If you’ve been in the cattle business long you have probably heard of the downer cow syndrome, or chances are, have had a downer cow of your own. This is a very common presentation and vets frequently get called out to examine cows that, for any number of reasons, are down and cannot get up. There is some irony in this condition as the apparent superficial problem is quiet easy to identify – the cow’s inability to rise. However, identifying the underlying cause for her apparent problem can be challenging and complex, hence the term, downer cow ‘syndrome’.
Part of the challenge with the downer cow is that proper examination can be difficult. Pregnancy status can be determined by rectal palpation, the cow can be thoroughly examined for injury or other disease such as mastitis or metritis and simple bloodwork can determine electrolyte status in the case of suspected milk fever or grass tetany. The age and nutritional status of the cow should be considered as well as her proximity to calving. If the cow had difficulty calving or assistance was provided this could predispose her to certain conditions.
Unfortunately, numerous initial disease conditions can result in a downer cow and at times it is a complex interaction of multiple conditions. Furthermore, once a cow is down she becomes susceptible to a cascade of events that may include muscle damage and subsequent organ damage, hip dislocation or other orthopedic injuries as she struggles to get up, as well as dehydration and further electrolyte imbalance from a lack of access to sufficient water and feed.
Treatment should be based on the diagnosed condition or most likely condition if a definite diagnosis cannot be made. More common conditions include:  injury to a limb or to the back from a fall or from being ridden by the bull or other cows, calving paralysis from a difficult calving, low electrolyte levels such as calcium, magnesium, phosphorus or potassium, systemic disease such as cancer, mastitis or anaplasmosis or simply from poor nutritional status that may or may not be coupled with old age. The most important aspect in regards to treatment is to administer it promptly.
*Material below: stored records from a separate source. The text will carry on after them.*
(** * TextSaver: a shallow embedding of [text_saver_mcp.py]

    The development follows the source file top to bottom.

    - A Python [str] is a sequence of Unicode code points ([pystr]);
      [str.encode('utf-8')] is written out byte by byte and fails on a
      surrogate, as Python does.
    - The [os.path] functions the program calls are the POSIX ones
      ([posixpath.isabs], [basename], [dirname], [join]), and [os.linesep]
      is the line feed.
    - [SAFE_FILENAME_PATTERN] is kept as a regular expression and given
      the meaning [re.match] gives it: [$] also matches just before a line
      feed that ends the string.
    - [save_text] runs in a state-and-exception monad over an abstract
      operating system [OS W]. Each call to the operating system may
      return or raise; every call and every log line is recorded in a
      trace, with what was answered.
    - The relations [Verified], [Written], [Storing], [Body] and [Run]
      list the ways a call can go; [save_text_run] shows that every call
      is one of them, and the properties of [save_text] are read off the
      relations.

    Exceptions are the subclasses of [Exception]. A [KeyboardInterrupt]
    or the [SystemExit] of the signal handler, which may arrive at any
    moment, is not part of the model. *)

From Stdlib Require Import String Ascii List NArith Bool Lia.
Import ListNotations.

Local Open Scope N_scope.

(* ================================================================== *)
(** * Python strings *)
(* ================================================================== *)

Module PyStr.

(** A code point; a Python [str] is a sequence of them. *)
Definition char := N.
Definition pystr := list char.

(** ASCII literals of the source, written as Rocq strings. *)
Definition cp (a : ascii) : char := N_of_ascii a.
Definition str (s : string) : pystr := map cp (list_ascii_of_string s).

Definition LF : char := 10.
Definition SLASH : char := cp "/".
Definition BACKSLASH : char := cp "\".
Definition DOT : char := cp ".".
Definition UNDERSCORE : char := cp "_".
Definition HYPHEN : char := cp "-".

Fixpoint eqb (s t : pystr) : bool :=
  match s, t with
  | [], [] => true
  | a :: s', b :: t' => (a =? b) && eqb s' t'
  | _, _ => false
  end.

(** [s.startswith(pre)] *)
Fixpoint startswith (s pre : pystr) : bool :=
  match pre, s with
  | [], _ => true
  | p :: pre', c :: s' => (c =? p) && startswith s' pre'
  | _ :: _, [] => false
  end.

(** [s.endswith(suf)] *)
Definition endswith (s suf : pystr) : bool :=
  startswith (rev s) (rev suf).

(** [sub in s] for two strings. *)
Fixpoint contains (sub s : pystr) : bool :=
  startswith s sub ||
  match s with
  | [] => false
  | _ :: s' => contains sub s'
  end.

(** [bool(s)]: a string is truthy iff it is not empty. *)
Definition truthy (s : pystr) : bool :=
  match s with [] => false | _ :: _ => true end.

End PyStr.
Import PyStr.

(* ================================================================== *)
(** * [posixpath] *)
(* ================================================================== *)

Module PosixPath.

(** [posixpath.isabs(s)]: [s.startswith('/')]. *)
Definition isabs (s : pystr) : bool := startswith s [SLASH].

(** [posixpath.basename(p)]: [i = p.rfind('/') + 1; return p[i:]].
    [after_last_slash acc p] scans [p] from the left; [acc] holds the
    characters seen since the last slash, in reverse. *)
Fixpoint after_last_slash (acc p : pystr) : pystr :=
  match p with
  | [] => rev acc
  | c :: p' => if c =? SLASH then after_last_slash [] p'
               else after_last_slash (c :: acc) p'
  end.

Definition basename (p : pystr) : pystr := after_last_slash [] p.

(** [head = p[:i]] of [posixpath.dirname], [i] as in [basename]. *)
Definition head_upto_last_slash (p : pystr) : pystr :=
  firstn (length p - length (basename p)) p.
(** * Game positions of the CS4 game solver: Kayles, Crossout and Connect-3

    A shallow embedding of the position classes of [KaylesState.h],
    [CrossoutState.cpp] and [Connect3State.h], and the properties their
    contract states about them.

    Conventions of the embedding.
    - An [int] is a [Z]; an [unsigned int] and a [size_t] are an [N] or the
      length of a list.  Counters and sums are computed in [Z]; the hash of
      [CrossoutState::cacheHash], which shifts bits up to the sign bit, is
      computed with the wrap-around of a 32-bit [int] written out
      ([int_wrap]); a shift by the width of [int] or more is undefined.
      Where an [int] meets a [size_t] in a comparison, the conversion of
      the [int] is written out ([int_lt_size]).
    - A [std::vector] is a [list]; [v[i]] is a lookup, [v[i]=x] an insert.
    - [assert] is enabled: a function that asserts returns an [outcome],
      which records the assertion that stopped it.  The functions named
      [_NDEBUG] are those of the build that defines NDEBUG, where the
      preprocessor removes every [assert] with its condition. *)

From stdpp Require Import base numbers list strings pretty.
From Stdlib Require Import Ascii.

Local Open Scope Z_scope.

(** ** Outcomes of a call *)

(** The assertions of the sources, one constructor per [assert]. *)
Inductive assertion : Set :=
| first_theft_in_range   (* assert( firstTheft>=0 && firstTheft<tray.size() ) *)
| second_theft_in_range  (* assert( secondTheft<tray.size() ) *)
| first_theft_present    (* assert( tray[firstTheft] ) *)
| second_theft_present   (* assert( tray[secondTheft] ) *)
| subsequent_states      (* assert( subsequentStates ) *)
| hash_not_negative      (* assert( hashCode>=0 ) *)
| column_in_range.       (* assert( column<COLUMNS ) *)

(** A call returns a value, is stopped by a failed assertion, or does what
    C++ leaves undefined: it reads or writes a vector out of its bounds,
    shifts an [int] by its width or more, or takes [abs] of the least [int]
    with no assertion behind it. *)
Inductive outcome (A : Type) : Type :=
| Returns (a : A)
| Aborts (failed : assertion)
| Undefined.

Arguments Returns {A} a.
Arguments Aborts {A} failed.
Arguments Undefined {A}.

Definition andThen {A B : Type} (c : outcome A) (k : A -> outcome B) : outcome B :=
  match c with
  | Returns a => k a
  | Aborts failed => Aborts failed
  | Undefined => Undefined
  end.

Notation "x <- c ;; k" := (andThen c (fun x => k))
  (at level 100, c at next level, right associativity).
Notation "c ;;; k" := (andThen c (fun _ => k))
  (at level 100, right associativity).

Definition assert (condition : bool) (which : assertion) : outcome unit :=
  if condition then Returns tt else Aborts which.

(** Runs [call] on the elements of a list from left to right and stops at
    the first that does not return. *)
Fixpoint forEach {A B : Type} (call : A -> outcome B) (l : list A) : outcome (list B) :=
  match l with
  | [] => Returns []
  | a :: l' => b <- call a ;; bs <- forEach call l' ;; Returns (b :: bs)
  end.

(** ** Integers and vectors of the sources *)

(** The value a 32-bit two's complement [int] keeps of [z]. *)
Definition int_wrap (z : Z) : Z := (z + 2 ^ 31) `mod` 2 ^ 32 - 2 ^ 31.

(** [x << n] on [int], for [0 <= n < 32]: the low 32 bits of the product,
    also where the shift reaches the sign bit.  A shift by 32 bits or more
    is undefined; [cacheHash] does not get to this function then. *)
Definition int_shl (x n : Z) : Z := int_wrap (Z.shiftl x n).

(** [i < v.size()] for an [int i]: [size()] is a [size_t], so the usual
    arithmetic conversions turn [i] into a [size_t] before the comparison.
    A negative [i] becomes a value near the top of [size_t], above the size
    of every vector, and the comparison is false; a non-negative [i] keeps
    its value. *)
Definition int_lt_size (i : Z) (size : nat) : bool :=
  (0 <=? i) && (i <? Z.of_nat size).

(** [v[i]] on a [vector<bool>], read at an index in range. *)
Definition bit_at (v : list bool) (i : Z) : bool := default false (v !! Z.to_nat i).

(** [std::equal( first1, last1, first2 )]: compares the first range with as
    many elements of the second, which it reads without knowing where it
    ends. *)
Fixpoint std_equal {A : Type} (same : A -> A -> bool) (range1 range2 : list A) : outcome bool :=
  match range1, range2 with
  | [], _ => Returns true
  | x :: range1', y :: range2' =>
      if same x y then std_equal same range1' range2' else Returns false
  | _ :: _, [] => Undefined
  end.

(** A [for] loop whose counter runs through [counters] while [condition]
    holds of it; [body] updates the loop's state or stops the function. *)
Fixpoint forLoop {S : Type} (counters : list Z) (condition : Z -> bool)
    (body : Z -> S -> outcome S) (state : S) : outcome S :=
  match counters with
  | [] => Returns state
  | i :: counters' =>
      if condition i
      then state' <- body i state ;; forLoop counters' condition body state'
      else Returns state
  end.

(** The counters of a [forLoop] for which the body runs: those before the
    first that fails the condition. *)
Fixpoint whileHolds (condition : Z -> bool) (counters : list Z) : list Z :=
  match counters with
  | [] => []
  | i :: counters' => if condition i then i :: whileHolds condition counters' else []
  end.

(** The counters [from], [from+1], ... of a loop that makes at most
    [count] rounds. *)
Definition countingFrom (from : Z) (count : nat) : list Z :=
  map (fun k => from + Z.of_nat k) (seq 0 count).

(** The possible "scores" resulting from a complete match. *)
Inductive Score : Set := LOSS | TIE | VICTORY.

Definition scoreValue (s : Score) : Z :=
  match s with LOSS => -1 | TIE => 0 | VICTORY => 1 end.

(** ** KaylesState.h *)

Module Kayles.

(** The maximum and minimum number of pins a player may topple per turn. *)
Definition MAX_TAKEN : Z := 2.
Definition MIN_TAKEN : Z := 1.

Record KaylesState : Type := {
  pins : list Z;       (* one pin count per group of pins *)
  ourTurn : bool;      (* whether the computer player is up *)
  hashCode : Z         (* caches the current hash code *)
}.

Section ScoreGame.

(** [KaylesState::gameOver] is defined in KaylesState.cpp, which is not
    among the sources: [scoreGame] takes it as it finds it. *)
Variable gameOver : KaylesState -> bool.

Definition scoreGame (s : KaylesState) : Score :=
  if gameOver s
  then if ourTurn s then LOSS else VICTORY
  else TIE.

End ScoreGame.

Definition computersTurn (s : KaylesState) : bool := ourTurn s.

Definition groupsOfPins (s : KaylesState) : Z := Z.of_nat (length (pins s)).

(** [group] is an [unsigned int]. *)
Definition pinsInGroup (s : KaylesState) (group : N) : Z :=
  if (N.of_nat (length (pins s)) <=? group)%N
  then -1
  else default 0 (pins s !! N.to_nat group).

Definition hash (s : KaylesState) : Z := hashCode s.

(** [operator==]: the operands of [&&] are evaluated from left to right,
    and [equal] only once the sizes agree. *)
Definition equals (this another : KaylesState) : outcome bool :=
  if Bool.eqb (ourTurn this) (ourTurn another)
  then if Nat.eqb (length (pins this)) (length (pins another))
       then std_equal Z.eqb (pins this) (pins another)
       else Returns false
  else Returns false.

End Kayles.

(** ** CrossoutState.cpp *)

Module Crossout.

(** Modelled from the spec: CrossoutState.h, which declares the class, is
    not among the sources.  "A move removes one or two still-present
    numbers": [MIN_TAKEN] and [MAX_TAKEN] are those of [KaylesState]. *)
Definition MAX_TAKEN : Z := 2.
Definition MIN_TAKEN : Z := 1.

(** Modelled from the spec: the default of the advancing constructor's
    [secondTheft], which [successors] relies on for "a sole removal", is
    declared in CrossoutState.h.  Numbers are 1-based and the constructor
    takes a second number only when [secondTheft-1 > -1], so the default is
    taken to be [0]. *)
Definition NO_SECOND_THEFT : Z := 0.

Record CrossoutState : Type := {
  MAX_SUM : Z;         (* the sum bound, an int as the constructor's greedyDivide *)
  tray : list bool;    (* tray[n-1]: whether number n is still present *)
  ourTurn : bool;      (* whether the computer player is up *)
  hashCode : Z         (* caches the current hash code *)
}.

(** [cacheHash]: the loop over the tray, [count] being the position of the
    iterator. *)
Fixpoint hashBits (count : Z) (rest : list bool) (hashCode : Z) : Z :=
  match rest with
  | [] => hashCode
  | present :: rest' =>
      hashBits (count + 1) rest' (int_wrap (hashCode + int_shl (Z.b2z present) count))
  end.

(** What [cacheHash] computes before its assertion: the shifted turn, the
    loop over the tray and [abs], each operation on [int] keeping the low
    32 bits of its result; [abs] of the least [int] is the least [int]. *)
Definition hashValue (ourTurn : bool) (tray : list bool) : Z :=
  int_wrap (Z.abs (hashBits 0 tray (int_shl (Z.b2z ourTurn) (Z.of_nat (length tray))))).

(** [cacheHash].  Its first shift is by [tray.size()], which is undefined
    for a tray of 32 numbers or more.  Its closing assertion stops it when
    the hash is negative, which it is after [abs] of the least [int]: on a
    tray of 31 numbers, all crossed out, with the computer to move. *)
Definition cacheHash (ourTurn : bool) (tray : list bool) : outcome Z :=
  if 32 <=? Z.of_nat (length tray) then Undefined
  else
    let hashCode := hashValue ourTurn tray in
    assert (0 <=? hashCode) hash_not_negative ;;;
    Returns hashCode.

(** The position with these members and their hash. *)
Definition construct (MAX_SUM : Z) (tray : list bool) (ourTurn : bool) : CrossoutState :=
  {| MAX_SUM := MAX_SUM; tray := tray; ourTurn := ourTurn;
     hashCode := hashValue ourTurn tray |}.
The longer a cow is down, no matter her condition, the poorer her prognosis, understanding that her condition gets more complex as that cascade of secondary events kicks in. For most cows intravenous supplementation with fluids and electrolytes is recommended and may result in an immediate response. Treatment with anti-inflammatories and antibiotics may also be necessary. For those cows that do not respond quickly, periodic lifting and assistance to stand by use of a sling or ‘hip huggers’ may be required. My experience suggests that if the cow is not up within 2-3 days the prognosis becomes grave.
Ultimately prompt, thoughtful treatment and persistence is paramount to getting the downer cow back on her feet. Proper nutrition and mineral supplementation this winter are a good means for prevention.
Darren Loula, DVM, is owner of Christian County Veterinary Service, LLC, a mobile large animal vet clinic.